A major factor in Blair’s decision to offer unequivocal support to Bush was a fear that Britain would lose influence in Washington and damage the special relationship, if it withheld its support for the post-9/11 invasion.
But, unlike when the special relationship was forged in World War II between Winston Churchill and Franklin Roosevelt, Washington was far less ready to accept British political counsel about how to go about garnering international support for the invasion, according to John Chilcot, a former top British civil servant, whose seven-year-long inquiry heaped blame on British politicians, intelligence officials, diplomats and generals for their role in the invasion and subsequent occupation of Iraq.
Seeking a role
The diplomats worry that the 1962 remarks of Dean Acheson, a former U.S. secretary of state, about Britain’s position in the world, will start becoming true, albeit belatedly.

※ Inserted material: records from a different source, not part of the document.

(* ===== verification/InventoryService.v ===== *)
(** * Inventory under concurrency

    Requests of inventory-service against one database, interleaved at the statements
    and transactions of its store: the stock never oversold, an order told yes only
    when it holds its basket, and a repeated request answered without a second hold. *)
From S2P Require Import Prelude GoErrors GoStrings External Postgres Prog InventoryErrors InventoryCanonical.
From S2P Require Import ReservationStore ReserveStock ReservationSpec.

Section inventory_service.
Context {Uuid : UuidLib} {Pg : Postgres} {Text : PostgresText Uuid}.

(** One call against the tables; the faults are the connection's choice. *)
Definition store_step (i : nat) R (e : storeE R) : inventory_db → R → inventory_db → Prop :=
  match e with
  | Find id => λ db r db', db' = db ∧ ∃ f, r = store_Find f id db
  | claim id lines => λ db r db', ∃ f now, store_claim f now id lines db = (r, db')
  | availability lines => λ db r db', db' = db ∧ ∃ f, r = store_availability f lines db
  end.

(** The warehouse: a delivery, a correction, a new product. What is promised to
    orders is not its to change. *)
Definition warehouse_step (db db' : inventory_db) : Prop :=
  reservations db' = reservations db
  ∧ ∃ sku row, stock_items db' = <[sku := row]> (stock_items db) ∧ stock_wf row
      ∧ sk_reserved row = match stock_items db !! sku with Some r => sk_reserved r | None => 0%Z end.

(** Reservations are only ever added. *)
Definition grows (i : nat) (db db' : inventory_db) : Prop := reservations db ⊆ reservations db'.
#[export] Instance grows_preorder i : PreOrder (grows i).
Proof. split; unfold grows; [intros db|intros db1 db2 db3]; [done|by transitivity (reservations db2)]. Qed.

(** The order holds every line. *)
Definition holds (order : uuid) (lines : list Line) (db : inventory_db) : Prop :=
  ∀ line, line ∈ lines → ∃ row, reservations db !! (order, ProductSKU line) = Some row
    ∧ rs_quantity row = Quantity line.

Lemma holds_grows i order lines db db' : holds order lines db → grows i db db' → holds order lines db'.
Proof.
  intros Hh Hg line Hl. destruct (Hh line Hl) as (row & Hrow & Hq). exists row.
  split; [by eapply lookup_weaken|done].
Qed.

(** What a finished request has: its basket, or an error other than the loop's. *)
Definition reserve_post (command : ReserveStockCommand) (r : inventory_result unit)
    (db : inventory_db) : Prop :=
  match r with
  | Ok _ => ∃ id order lines, Canonicalize (rsc_OrderID command) (rsc_Lines command) = Ok (id, lines)
      ∧ uuid_in id = Some order ∧ holds order lines db
  | Err err => ∀ id, err ≠ gave_up id
  end.

(** ** Lemmas on the store *)

Lemma verdicts_ok order lines db :
  claim_verdict order lines db = Ok tt → Forall (λ line, verdict order db line = Ok tt) lines.
Proof.
  unfold claim_verdict. destruct (mapM_result _ _) as [us|] eqn:Hm; [|done]. intros _.
  apply mapM_result_Forall2 in Hm. induction Hm as [|line [] ls us' Hl _ IH]; constructor; done.
Qed.

Lemma grant_lookup now order lines db line :
  NoDup (ProductSKU <$> lines) → line ∈ lines →
  reservations (grant now order lines db) !! (order, ProductSKU line)
  = Some (mkReservationRow (Quantity line) now).
Proof.
  unfold grant. revert db. induction lines as [|line' lines IH]; intros db Hnd Hl.
  - by apply elem_of_nil in Hl.
  - cbn in *. apply NoDup_cons in Hnd as [Hnot Hnd]. apply elem_of_cons in Hl as [->|Hl]; [|by apply IH].
    clear IH Hnd. assert (reservations (grant_line now order db line') !! (order, ProductSKU line')
      = Some (mkReservationRow (Quantity line') now)) as Hlook by (cbn; by rewrite lookup_insert_eq).
    revert Hlook. generalize (grant_line now order db line'). clear db.
    induction lines as [|l lines IH]; intros db Hlook; [done|]. cbn in *.
    apply not_elem_of_cons in Hnot as [Hne Hnot]. apply IH; [done|]. cbn.
    rewrite lookup_insert_ne; [done|]. naive_solver.
Qed.

Lemma grant_other now order lines db k :
  (∀ line, line ∈ lines → k ≠ (order, ProductSKU line)) →
  reservations (grant now order lines db) !! k = reservations db !! k.
Proof.
  unfold grant. revert db. induction lines as [|line lines IH]; intros db Hk; [done|].
  cbn. rewrite IH by (intros; apply Hk; by right). cbn. apply lookup_insert_ne.
  intros <-. apply (Hk line); [by left|done].
Qed.

Lemma grant_grows i now order lines db :
  claim_verdict order lines db = Ok tt → grows i db (grant now order lines db).
Proof.
  intros Hv%verdicts_ok. apply map_subseteq_spec. intros k row Hrow.
  rewrite grant_other; [done|]. intros line Hl ->. rewrite Forall_forall in Hv.
  apply Hv, verdict_ok in Hl as [Hnone _]. congruence.
Qed.

Lemma grant_holds now order lines db :
  NoDup (ProductSKU <$> lines) → holds order lines (grant now order lines db).
Proof.
  intros Hnd line Hl. eexists. split; [by apply grant_lookup|done].
Qed.

(** The errors a transaction ends with. *)
Definition claim_error (err : inventory_error) : Prop :=
  (∃ s, err = Note (inv ErrUnknownProductSKU) s) ∨ (∃ s, err = Note (inv ErrInsufficientStock) s)
  ∨ (∃ p e, err = Wrap p (inventory_pg_err e)).

Lemma claim_error_wrap p e : claim_error (Wrap p (inventory_pg_err e)).
Proof. right; right. by exists p, e. Qed.

Lemma pg_err_is e s : is_inv (inventory_pg_err e) s = true → s = Canceled ∨ s = DeadlineExceeded.
Proof.
  destruct e as [|text]; cbn; [done|]. repeat case_bool_decide; unfold is_inv; cbn;
    unfold inventory_leaf_is; intros; reflect_bools; subst; eauto; done.
Qed.

Lemma claimLines_error f n now id lines db err :
  inventory_wf db → NoDup (ProductSKU <$> lines) →
  claimLines f n now id lines db = Err err →
  claim_error err
  ∨ err = inv ErrReservationAlreadyClaimed
    ∧ ∃ order line, uuid_in id = Some order ∧ line ∈ lines
        ∧ is_Some (reservations db !! (order, ProductSKU line)).
Proof.
  revert n db. induction lines as [|line lines IH]; intros n db Hwf Hnd; cbn [claimLines]; [done|].
  apply NoDup_cons in Hnd as [Hnot Hnd].
  destruct (claimLine f n now id line db) as [db1|err1] eqn:H1.
  - intros Hrest. pose proof (claimLine_parameters _ _ _ _ _ _ _ H1) as [Hok [order Hid]].
    apply claimLine_ok in H1. rewrite (claimLine_no_faults _ _ _ order) in H1 by done.
    destruct (verdict order db line) as [[]|] eqn:Hv; [|done]. injection H1 as <-.
    destruct (IH _ _ (grant_line_wf now _ _ _ Hwf (proj1 Hok) Hv) Hnd Hrest)
      as [He|(He & order' & line' & Ho' & Hl' & Hs')]; [by left|right].
    split; [done|]. exists order', line'. rewrite Hid in Ho'. injection Ho' as <-.
    split; [done|]. split; [by right|]. cbn in Hs'. rewrite lookup_insert_ne in Hs'; [done|].
    intros [= Heq]. apply Hnot. rewrite Heq. by apply list_elem_of_fmap_2.
  - intros [= ->]. revert H1. unfold claimLine, claimReservation, takeStock.
    destruct (exec_stmt f n _) as [[c db1]|e] eqn:E1.
    + apply exec_stmt_ok in E1. destruct (c =? 0)%Z eqn:Hc; cbn.
      * intros [= <-]. right. split; [done|]. revert E1. unfold insertReservation.
        destruct (uuid_in id) as [order|]; [|done]. repeat (destruct (negb _); [done|]).
        destruct (_ <=? _)%Z; [done|]. destruct (reservations db !! _) eqn:Hr.
        { intros _. exists order, line. split; [done|]. split; [by left|done]. }
        destruct (stock_items db !! _); [|done]. intros [= <- <-]. done.
      * destruct (exec_stmt f (S n) _) as [[c2 db2]|e2].
        -- destruct (c2 =? 0)%Z; [|done]. intros [= <-]. left. right; left. eauto.
        -- intros [= <-]. left. right; right. eauto.
    + destruct (isUnknownProduct e); cbn; intros [= <-]; left; [left|right; right]; eauto.
Qed.

Lemma store_claim_error f now id lines db err db' :
  inventory_wf db → NoDup (ProductSKU <$> lines) →
  store_claim f now id lines db = (Err err, db') →
  claim_error err
  ∨ err = inv ErrReservationAlreadyClaimed
    ∧ ∃ order line, uuid_in id = Some order ∧ line ∈ lines
        ∧ is_Some (reservations db !! (order, ProductSKU line)).
Proof.
  intros Hwf Hnd. unfold store_claim. destruct (flt_begin f) as [text|].
  { intros [= <- <-]. left. exact (claim_error_wrap _ (DriverError text)). }
  destruct (claimLines _ _ _ _ _ _) as [db1|e] eqn:Hc.
  - destruct (exec_commit_cases f db db1) as [->|(text & [->| ->])]; cbn [map_err];
      intros [= <- <-]; left; exact (claim_error_wrap _ (DriverError text)).
  - intros [= <- _]. by eapply claimLines_error.
Qed.

(** A described refusal is not a conflict over the order id, nor the loop's error. *)
Lemma describe_refusal_error err lines queried :
  claim_error err →
  is_inv (describe_refusal err lines queried) ErrReservationAlreadyClaimed = false
  ∧ ∀ id, describe_refusal err lines queried ≠ gave_up id.
Proof.
  intros He. assert (is_inv err ErrReservationAlreadyClaimed = false ∧ ∀ id, err ≠ gave_up id) as Herr.
  { destruct He as [(s & ->)|[(s & ->)|(p & e & ->)]]; (split; [|intros id; unfold gave_up; discriminate]);
      [done|done|].
    destruct (is_inv (Wrap p (inventory_pg_err e)) _) eqn:H; [|done].
    by apply pg_err_is in H as [|]. }
  unfold describe_refusal. destruct queried; [|done]. cbn zeta.
  destruct (negb _); [done|]. by case_bool_decide.
Qed.

(** ** The steps *)

Abbreviation store_wp := (wp store_step inventory_wf grows grows).

Lemma claim_step_wf i id lines db r db' :
  inventory_wf db → NoDup (ProductSKU <$> lines) → lines ≠ [] →
  store_step i _ (claim id lines) db r db' →
  inventory_wf db' ∧ grows i db db'
  ∧ (r = Ok tt → ∃ order, uuid_in id = Some order ∧ holds order lines db').
Proof.
  intros Hwf Hnd Hne (f & now & Hc).
  destruct (claim_outcome _ _ _ _ _ _ _ Hwf Hnd Hne Hc)
    as [Hwf' [[Hr ->]|[(order & Hid & Hv & ->) _]]]; split_and!; try done.
  - by apply grant_grows.
  - intros _. exists order. split; [done|]. by apply grant_holds.
Qed.

Lemma find_held f id db lines :
  store_Find f id db = Ok lines →
  ∃ order, uuid_in id = Some order ∧ lines = merge_sort line_collate (held_lines order db).
Proof.
  unfold store_Find, selectReservation. destruct (exec_query f 0 _) as [held|] eqn:E; [|done].
  apply exec_stmt_ok in E. destruct (uuid_in id) as [order|]; [|done]. injection E as <-.
  destruct (flt_rows f); [done|]. case_bool_decide; [done|]. intros [= <-]. by exists order.
Qed.

Lemma elem_of_held_lines order db line :
  line ∈ held_lines order db
  ↔ ∃ row, reservations db !! (order, ProductSKU line) = Some row ∧ rs_quantity row = Quantity line.
Proof.
  unfold held_lines. rewrite list_elem_of_fmap. split.
  - intros ([[o sku] row] & -> & Hin). apply elem_of_map_to_list in Hin.
    apply map_lookup_filter_Some in Hin as [Hr Ho]. cbv in Ho. subst o. by exists row.
  - intros (row & Hr & Hq). exists ((order, ProductSKU line), row). split.
    { destruct line. cbn in *. by rewrite Hq. }
    apply elem_of_map_to_list, map_lookup_filter_Some. done.
Qed.

Lemma find_holds f id db lines order :
  store_Find f id db = Ok lines → uuid_in id = Some order → holds order lines db.
Proof.
  intros Hf Hid line Hl. apply find_held in Hf as (o & Ho & ->). rewrite Hid in Ho. injection Ho as <-.
  rewrite merge_sort_Permutation in Hl. by apply elem_of_held_lines.
Qed.

(** An order that holds something is found. *)
Lemma find_not_missing f id db order sku :
  uuid_in id = Some order → is_Some (reservations db !! (order, sku)) →
  ∀ err, store_Find f id db = Err err → is_inv err ErrReservationNotFound = false.
Proof.
  intros Hid [row Hrow] err. unfold store_Find, selectReservation. rewrite Hid.
  assert (merge_sort line_collate (held_lines order db) ≠ []) as Hne.
  { intros Hnil. apply (not_elem_of_nil (mkLine sku (rs_quantity row))). rewrite <-Hnil.
    rewrite merge_sort_Permutation. apply elem_of_held_lines. by exists row. }
  assert (∀ p e, is_inv (Wrap p (inventory_pg_err e)) ErrReservationNotFound = false) as Hw.
  { intros p e. destruct (is_inv (Wrap p _) _) eqn:H; [|done]. by apply pg_err_is in H as [|]. }
  destruct (exec_query f 0 _) as [held|e] eqn:E; [|intros [= <-]; apply Hw].
  apply exec_stmt_ok in E. injection E as <-.
  destruct (flt_rows f) as [text|]; [intros [= <-]; exact (Hw _ (DriverError text))|].
  by rewrite bool_decide_false.
Qed.

(** ** The use case *)
Definition attempts_post (id : string) (order : uuid) (lines : list Line) (r : inventory_result unit)
    (db : inventory_db) : Prop :=
  match r with Ok _ => holds order lines db | Err err => ∀ id', err ≠ gave_up id' end.

Lemma store_wp_ret i {A} (a : A) (Q : A → inventory_db → Prop) db :
  (∀ db', grows i db db' → Q a db') → store_wp i (mret a) Q db.
Proof. intros HQ. apply wp_ret. intros db' Hg _. by apply HQ. Qed.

In a speech at West Point, the U.S. military academy - and to the anger of the British media - Acheson said, “Great Britain has lost an empire and has not yet found a role. The attempt to play a separate power role, that is, a role apart from Europe, a role based on a ‘special relationship’ with the United States, a role based on being head of a ‘Commonwealth’ which has no political structure, or unity, or strength - this role is about played out.”
Even before Brexit, the U.S. foreign policy establishment was questioning Britain’s reliability as the go-to-country for support. The 2013 vote by British lawmakers rejecting taking military action against Syrian President Bashar al-Assad's government to deter the use of chemical weapons took Washington aback.
France has been far more active in Africa and the Middle East against jihadists than Britain, note U.S. officials, who, like Obama, are keen now to refer to France as America’s “oldest ally.”
Before arriving in Poland for last week’s NATO summit, Obama sought to reassure Britons. “The special relationship between the U.S. and the UK will endure,” he wrote in the Financial Times.
While no one doubts Britain will remain a key player in transatlantic relations, and an important contributor to European security, few British diplomats appear to think it will be as in the past the key player.
Noticeably, at the NATO summit, U.S. diplomats didn’t schedule any private meetings between President Obama and outgoing Prime Minister David Cameron.